Les mèmes sont dans la rue

Bref, les mèmes féministes se postent, se commentent, se partagent. A un tel point qu'aujourd'hui, ils débordent du cadre numérique. Et investissent les rues. En 2020, les slogans deviennent des mèmes, et les mèmes des slogans. Logique : l'ironie mordante est indissociable des luttes et de leur histoire. Dans les années 70, des punchlines savoureuses telle "Une femme sans homme est comme un poisson sans bicyclette" faisaient fureur dans les manifs féministes.
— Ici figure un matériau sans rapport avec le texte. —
(* ===== verification/Effects.v ===== *)
(** * Effect trees

    A computation that asks its environment: a finite tree of questions. A node
    asks an event and goes on with the answer. A tree runs against a handler that
    answers every question at once, or one question at a time, interleaved with
    other trees over a shared memory. *)
From S2P Require Import Prelude.

Inductive Tree (E : Type → Type) (R : Type) : Type :=
| Ret (r : R)
| Vis (X : Type) (e : E X) (k : X → Tree E R).
Arguments Ret {E R} _.
Arguments Vis {E R} {X} _ _.

Fixpoint tbind {E A B} (t : Tree E A) (f : A → Tree E B) : Tree E B :=
  match t with
  | Ret a => f a
  | Vis e k => Vis e (λ x, tbind (k x) f)
  end.

#[export] Instance tree_ret E : MRet (Tree E) := λ A a, Ret a.
#[export] Instance tree_bind E : MBind (Tree E) := λ A B f t, tbind t f.

(** One question. *)
Definition ask {E X} (e : E X) : Tree E X := Vis e Ret.

(** Go on with the value of a fallible step, or stop with its error. *)
Definition tbind_ok {E Er A B} (t : Tree E (result Er A)) (f : A → Tree E (result Er B)) : Tree E (result Er B) :=
  tbind t (λ r, match r with Ok a => f a | Err e => Ret (Err e) end).

(** Run against a handler. *)
Fixpoint run {E R} (h : ∀ X, E X → X) (t : Tree E R) : R :=
  match t with
  | Ret r => r
  | Vis e k => run h (k (h _ e))
  end.

(** The events of one tree as events of another. *)
Fixpoint translate {E F R} (f : ∀ X, E X → F X) (t : Tree E R) : Tree F R :=
  match t with
  | Ret r => Ret r
  | Vis e k => Vis (f _ e) (λ x, translate f (k x))
  end.

(** [can A t r]: the tree can end in [r] on answers that [A] allows. *)
Fixpoint can {E R} (A : ∀ X, E X → X → Prop) (t : Tree E R) (r : R) : Prop :=
  match t with
  | Ret r' => r' = r
  | Vis e k => ∃ x, A _ e x ∧ can A (k x) r
  end.

Section trees.
Context {E : Type → Type}.

Lemma run_bind {A B} h (t : Tree E A) (f : A → Tree E B) : run h (tbind t f) = run h (f (run h t)).
Proof. induction t as [|X e k IH]; cbn; [done|apply IH]. Qed.

Lemma run_bind_ok {Er A B} h (t : Tree E (result Er A)) (f : A → Tree E (result Er B)) :
  run h (tbind_ok t f) = match run h t with Ok a => run h (f a) | Err e => Err e end.
Proof. unfold tbind_ok. rewrite run_bind. by destruct (run h t). Qed.

Lemma can_mono {R} (A B : ∀ X, E X → X → Prop) (t : Tree E R) r :
  (∀ X e x, A X e x → B X e x) → can A t r → can B t r.
Proof. intros HAB. induction t as [|X e k IH]; cbn; [done|]. intros (x & ? & ?). eauto. Qed.

Lemma can_bind {R S} (A : ∀ X, E X → X → Prop) (t : Tree E R) (f : R → Tree E S) r s :
  can A t r → can A (f r) s → can A (tbind t f) s.
Proof.
  induction t as [r'|X e k IH]; cbn; [by intros ->|]. intros (x & ? & ?) ?. exists x. split; [done|]. by eapply IH.
Qed.

Lemma can_run {R} h (t : Tree E R) : can (λ X e x, x = h X e) t (run h t).
Proof. induction t as [|X e k IH]; cbn; [done|]. eexists. split; [done|apply IH]. Qed.
End trees.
Il y a fort à parier qu'elles marcheraient tout aussi bien aujourd'hui.

Des mobilisations massives comme la Marche pour le Climat ("Bouffe ma chatte, pas la planète") ou la dernière marche (historique) Nous Toutes, en réaction aux violences sexistes et sexuelles, se sont avérées riches en état d'esprit "memetique" : les militantes détournent des références pop, les inscrivent noir sur blanc, les diffusent et les enrichissent. Des ritournelles comme "Y'a pas moyen Djadja" (de la chanteuse Aya Nakamura) ou "Les calculs sont pas bons, Kevin !" (de l'humoriste Ines Reg) sont ainsi passés de main en main pour évoquer un thème aussi tragique que les féminicides - et les insuffisances du système judiciaire.
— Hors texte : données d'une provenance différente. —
Section sound.
Context `{Evm} `{Content}.

Lemma settle_cases f b g st c st' price : settle f b g st c = Ok (st', price) →
  st' = st ∨ ∃ b1 b2, st' = update_entry (beneficiary b) (with_balance b2) (update_entry c (with_balance b1) st).
Proof.
  unfold settle. destruct (TipSettlement.settlement_of f b g) as [tip|]; [|intros [= <- _]; by left].
  destruct (TipSettlement.apply tip st c (beneficiary b)) as [s|] eqn:E; cbn; [|done]. intros [= -> _]. revert E.
  unfold TipSettlement.apply. case_match; [intros [= ->]; by left|]. cbn.
  destruct (TipSettlement.account st c); cbn; [|done]. destruct (ok_or (u256_checked_sub _ _) _); cbn; [|done].
  destruct (TipSettlement.account _ (beneficiary b)); cbn; [|done]. destruct (ok_or (u256_checked_add _ _) _); cbn; [|done].
  intros [= <-]. right. eauto.
Qed.

Lemma settle_Forall (P : Address * Account → Prop) f b g st c st' price :
  (∀ a bal acc, P (a, acc) → P (a, with_balance bal acc)) → settle f b g st c = Ok (st', price) → Forall P st → Forall P st'.
Proof.
  intros HP [->|(b1 & b2 & ->)]%settle_cases Hst; [done|]. apply Forall_update_entry; [auto|]. apply Forall_update_entry; [auto|done].
Qed.

Lemma settle_fst f b g st c st' price : settle f b g st c = Ok (st', price) → st'.*1 = st.*1.
Proof. intros [->|(b1 & b2 & ->)]%settle_cases; [done|]. by rewrite !update_entry_fst. Qed.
Et lors de la marche organisée ce 2 juin à la mémoire d'Adama Traoré, rebelote : on retrouve des mèmes au gré des pancartes, réappropriés pour mieux crier la réalité des injustices sociales et de la domination policière.
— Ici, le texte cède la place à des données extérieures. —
(* ===== verification/ExecBlockSpec.v ===== *)
(** * A block against its delta

    The sequential engine computes, record by record, what a record computes over
    the view of the state before it, and the delta that it returns is the whole of
    the state change: a scope that is built anew over the snapshot and the delta
    goes on exactly as the scope that ran the block. *)
From S2P Require Import Prelude Bytes Types Fees WriteSet WriteSetSpec Effects ExecScope ExecScopeSpec ExecSample.

(** ** Deltas and views *)

Record ws_keyed (ws : WriteSet.t) : Prop := {
  keyed_accounts : keyed (WriteSet.accounts ws);
  keyed_storage : keyed (WriteSet.storage ws);
  keyed_code : keyed (WriteSet.code ws);
}.

Lemma from_state_keyed st : state_ok st → ws_keyed (WriteSet.from_evm_state st).
Proof.
  intros Hok. rewrite from_evm_state_parts. unfold WriteSet.finish.
  split; cbn; eapply keyed_perm; try (symmetry; apply (merge_sort_Permutation entry_le)).
  - intros ???. apply account_part_unique, Hok.
  - intros ???. by apply storage_part_unique.
  - intros ???. apply Hok.
Qed.

Lemma overlay_apply V d ws : ws_keyed ws → overlay_delta V (PendingDelta.apply d ws) ≡ overlay (overlay_delta V d) ws.
Proof.
  intros [Ha Hs _]. split; intros; cbn; rewrite extend_lookup by done; [unfold WriteSet.account|]; by destruct (find_entry _ _).
Qed.

Lemma overlay_merge V d d' : overlay_delta V (PendingDelta.merge_from d d') ≡ overlay_delta (overlay_delta V d) d'.
Proof.
  split; intros; cbn; rewrite lookup_union.
  - by destruct (PendingDelta.accounts d' !! a), (PendingDelta.accounts d !! a).
  - by destruct (PendingDelta.storage d' !! (a, k)), (PendingDelta.storage d !! (a, k)).
Qed.

(** ** The code of a delta *)

(** What the snapshot or the delta knows. *)
Definition delta_knows (kn : B256 → Prop) (d : PendingDelta.t) (h : B256) : Prop :=
  kn h ∨ ∃ b, PendingDelta.code d !! h = Some b ∧ b ≠ [].

Record delta_sound `{Content} (kn : B256 → Prop) (V : View) (d : PendingDelta.t) : Prop := {
  delta_codes : ∀ h b, PendingDelta.code d !! h = Some b → b = code_of h;
  delta_closed : closed (delta_knows kn d) (overlay_delta V d);
}.

Lemma code_of_created `{Content} K st a acc b : state_sound K st → (a, acc) ∈ st → touched acc = true → created acc = true →
  info_code (acc_info acc) = Some b → b ≠ [] → (info_code_hash (acc_info acc), b) ∈ WriteSet.code (WriteSet.from_evm_state st).
Proof.
  unfold state_sound. rewrite Forall_forall. intros Hst Hin Et Ec Eb Hne. rewrite from_evm_state_parts. unfold WriteSet.finish. cbn.
  rewrite (merge_sort_Permutation entry_le), list_elem_of_bind. exists (a, acc). split; [|done]. unfold code_part. cbn. rewrite Et, Eb, Ec.
  destruct (Hst _ Hin Et) as [Hc _]. specialize (Hc _ Eb Hne). cbn in Hc.
  destruct (N.eqb_spec (info_code_hash (acc_info acc)) KECCAK_EMPTY) as [E|]; [by rewrite E, code_of_empty in Hc|].
  rewrite bool_decide_eq_false_2 by done. cbn. apply list_elem_of_singleton. done.
Qed.

Lemma code_from_state `{Content} K st h b : state_sound K st → (h, b) ∈ WriteSet.code (WriteSet.from_evm_state st) → b = code_of h.
Proof.
  rewrite from_evm_state_parts. unfold WriteSet.finish. cbn. rewrite (merge_sort_Permutation entry_le). apply code_part_sound.
Qed.

Lemma code_from_state_nonempty st h b : (h, b) ∈ WriteSet.code (WriteSet.from_evm_state st) → b ≠ [].
Proof.
  rewrite from_evm_state_parts. unfold WriteSet.finish. cbn. rewrite (merge_sort_Permutation entry_le).
  intros ([a acc] & Hp & _)%list_elem_of_bind. unfold code_part in Hp. cbn in Hp.
  destruct (touched acc), (info_code (acc_info acc)) as [b'|]; try by apply elem_of_nil in Hp.
  destruct (bool_decide_reflect (b' = [])); [by rewrite andb_false_r in Hp; apply elem_of_nil in Hp|].
  case_match; [|by apply elem_of_nil in Hp]. by apply list_elem_of_singleton in Hp as [= -> ->].
Qed.

(** The accounts after a record are known with the code that it adds. *)
Lemma overlay_closed `{Content} kn V K st : closed kn V → state_sound K st → (∀ h, h ∈ K → h = KECCAK_EMPTY ∨ kn h) →
  state_ok st → closed (λ h, kn h ∨ ∃ b, (h, b) ∈ WriteSet.code (WriteSet.from_evm_state st)) (overlay V (WriteSet.from_evm_state st)).
Proof.
  intros Hcl Hst HK Hok a f. cbn. rewrite account_from_state by apply Hok.
  assert (v_basic V a = Some f → af_code_hash f = KECCAK_EMPTY ∨ kn (af_code_hash f) ∨
    ∃ b, (af_code_hash f, b) ∈ WriteSet.code (WriteSet.from_evm_state st)) as Hold by (intros Hf; destruct (Hcl a f Hf); auto).
  destruct (find_entry a st) as [acc|] eqn:E; cbn; [|done]. destruct (touched acc) eqn:Et; [|done]. intros [= <-]. cbn.
  apply find_entry_elem in E. pose proof Hst as Hst'. unfold state_sound in Hst'. rewrite Forall_forall in Hst'.
  destruct (Hst' _ E Et) as [_ Hh]. cbn in Hh.
  unfold to_revm_code_hash in *. destruct (N.eqb_spec (info_code_hash (acc_info acc)) 0) as [|]; [by left|].
  destruct Hh as [->|[Hin|(Ec & b & Hb & Hne)]]; [by left| |]; [destruct (HK _ Hin); auto|].
  right. right. exists b. by eapply code_of_created.
Qed.

(** ** Seeding a layer *)

Section block.
Context `{EvmLaws} {C : CacheDB} `{!CacheLaws C}.

Lemma knows_seed layer c e h : (∀ h b, PendingDelta.code layer !! h = Some b → b = code_of h) → knows c h → knows (seed_account layer c e) h.
Proof.
  intros Hc Hk. destruct e as [a f]. cbn. apply knows_insert_info; [|by left]. intros b. cbn.
  destruct (PendingDelta.code layer !! _) as [b'|] eqn:E; cbn; [|done]. case_bool_decide; [done|]. intros [= <-] _. by apply Hc.
Qed.

Lemma seed_accounts layer c V l : serves c V → NoDup l.*1 → (∀ h b, PendingDelta.code layer !! h = Some b → b = code_of h) →
  let c' := fold_left (seed_account layer) l c in
  serves c' (mkView (λ a, match find_entry a l with Some f => Some (account_info f) | None => v_basic V a end) (v_storage V)) ∧
  (∀ h, knows c h → knows c' h) ∧
  (∀ a f b, (a, f) ∈ l → PendingDelta.code layer !! af_code_hash f = Some b → b ≠ [] → knows c' (af_code_hash f)).
Proof.
  intros Hs Hnd Hc. revert c V Hs Hnd. induction l as [|[a f] l IH]; intros c V Hs Hnd; cbn [fold_left].
  { split; [|split]; [|done|by intros ??? ?%elem_of_nil]. by eapply serves_proper; [|exact Hs]. }
  apply NoDup_cons in Hnd as [Hni Hnd]. cbn in Hni.
  assert (code_sound (mkInfo (af_balance f) (af_nonce f) (af_code_hash f)
    (code ← PendingDelta.code layer !! af_code_hash f; if bool_decide (code = []) then None else Some code))) as Hsound.
  { intros b. cbn. destruct (PendingDelta.code layer !! _) as [b'|] eqn:E; cbn; [|done]. case_bool_decide; [done|]. intros [= <-] _. by apply Hc. }
  destruct (IH (seed_account layer c (a, f)) _ (serves_insert_info _ _ a _ Hs Hsound) Hnd) as (Hs' & Hk' & Hn').
  split; [|split].
  - eapply serves_proper; [|exact Hs']. split; [|done]. intros a'. cbn. destruct (find_entry a' l) as [f'|] eqn:E.
    + apply find_entry_elem in E. case_decide as Ha; [|done]. subst a'. destruct Hni. apply list_elem_of_fmap. by exists (a, f').
    + by repeat case_decide.
  - intros h Hk. apply Hk'. by apply knows_seed.
  - intros a' f' b [[= -> ->]|Hin]%elem_of_cons Hb Hne; [|by eapply Hn'].
    apply Hk'. apply knows_insert_info; [done|]. right. cbn. split; [done|]. rewrite Hb. cbn. rewrite bool_decide_eq_false_2 by done. by eauto.
Qed.

Lemma seed_storages c V l : serves c V → NoDup l.*1 → ∃ c', try_fold seed_storage c l = Ok c' ∧
  serves c' (mkView (v_basic V) (λ a k, default (v_storage V a k) (find_entry (a, k) l))) ∧ (∀ h, knows c h → knows c' h).
Proof.
  revert c V. induction l as [|[[a k] v] l IH]; intros c V Hs Hnd; cbn [try_fold].
  { exists c. split; [done|]. split; [|done]. by eapply serves_proper; [|exact Hs]. }
  apply NoDup_cons in Hnd as [Hni Hnd]. cbn in Hni. destruct (serves_insert_storage c V a k v Hs) as (c1 & E1 & Hs1 & Hk1).
  cbn. rewrite E1. destruct (IH c1 _ Hs1 Hnd) as (c' & E' & Hs' & Hk'). exists c'. split; [done|]. split; [|intros h Hh; by apply Hk', Hk1].
  eapply serves_proper; [|exact Hs']. split; [done|]. intros a' k'. cbn. destruct (find_entry (a', k') l) as [w|] eqn:E; cbn.
  - apply find_entry_elem in E. case_decide as Ha; [|done]. injection Ha as -> ->. destruct Hni. apply list_elem_of_fmap. by exists ((a', k'), w).
  - repeat case_decide; simplify_eq; done.
Qed.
Limpide, décalé, incisif : l'art du slogan féministe ne fait désormais qu'un avec l'identité du mème. "J'ai l'impression qu'ils n'ont jamais pris eu autant de place dans la militance féministe. C'est comme si l'on pensait que, face aux longs discours que les détracteurs n'écoutent pas forcément, l'humour pouvait faciliter la transmission du message – et sa viralité. En plus, tu n'as pas besoin d'avoir lu du Simone de Beauvoir pour comprendre un mème : il peut parler à tous les milieux, toutes les classes", décrypte Perrine Signoret.

 

Plus étonnant encore, la journaliste a même remarqué une assimilation progressive des mèmes et de leur logique par la génération "d'avant", celle de nos parents. Darons et daronnes s'envoient désormais des montages caustiques sur Whatsapp. Jusqu'à décoller dans le plus grand des calmes sur la page d'Anna Toumazoff et ses mèmes sur l'affaire Polanski ? Pourquoi pas. De quoi rendre nos futurs repas de famille d'autant plus animés.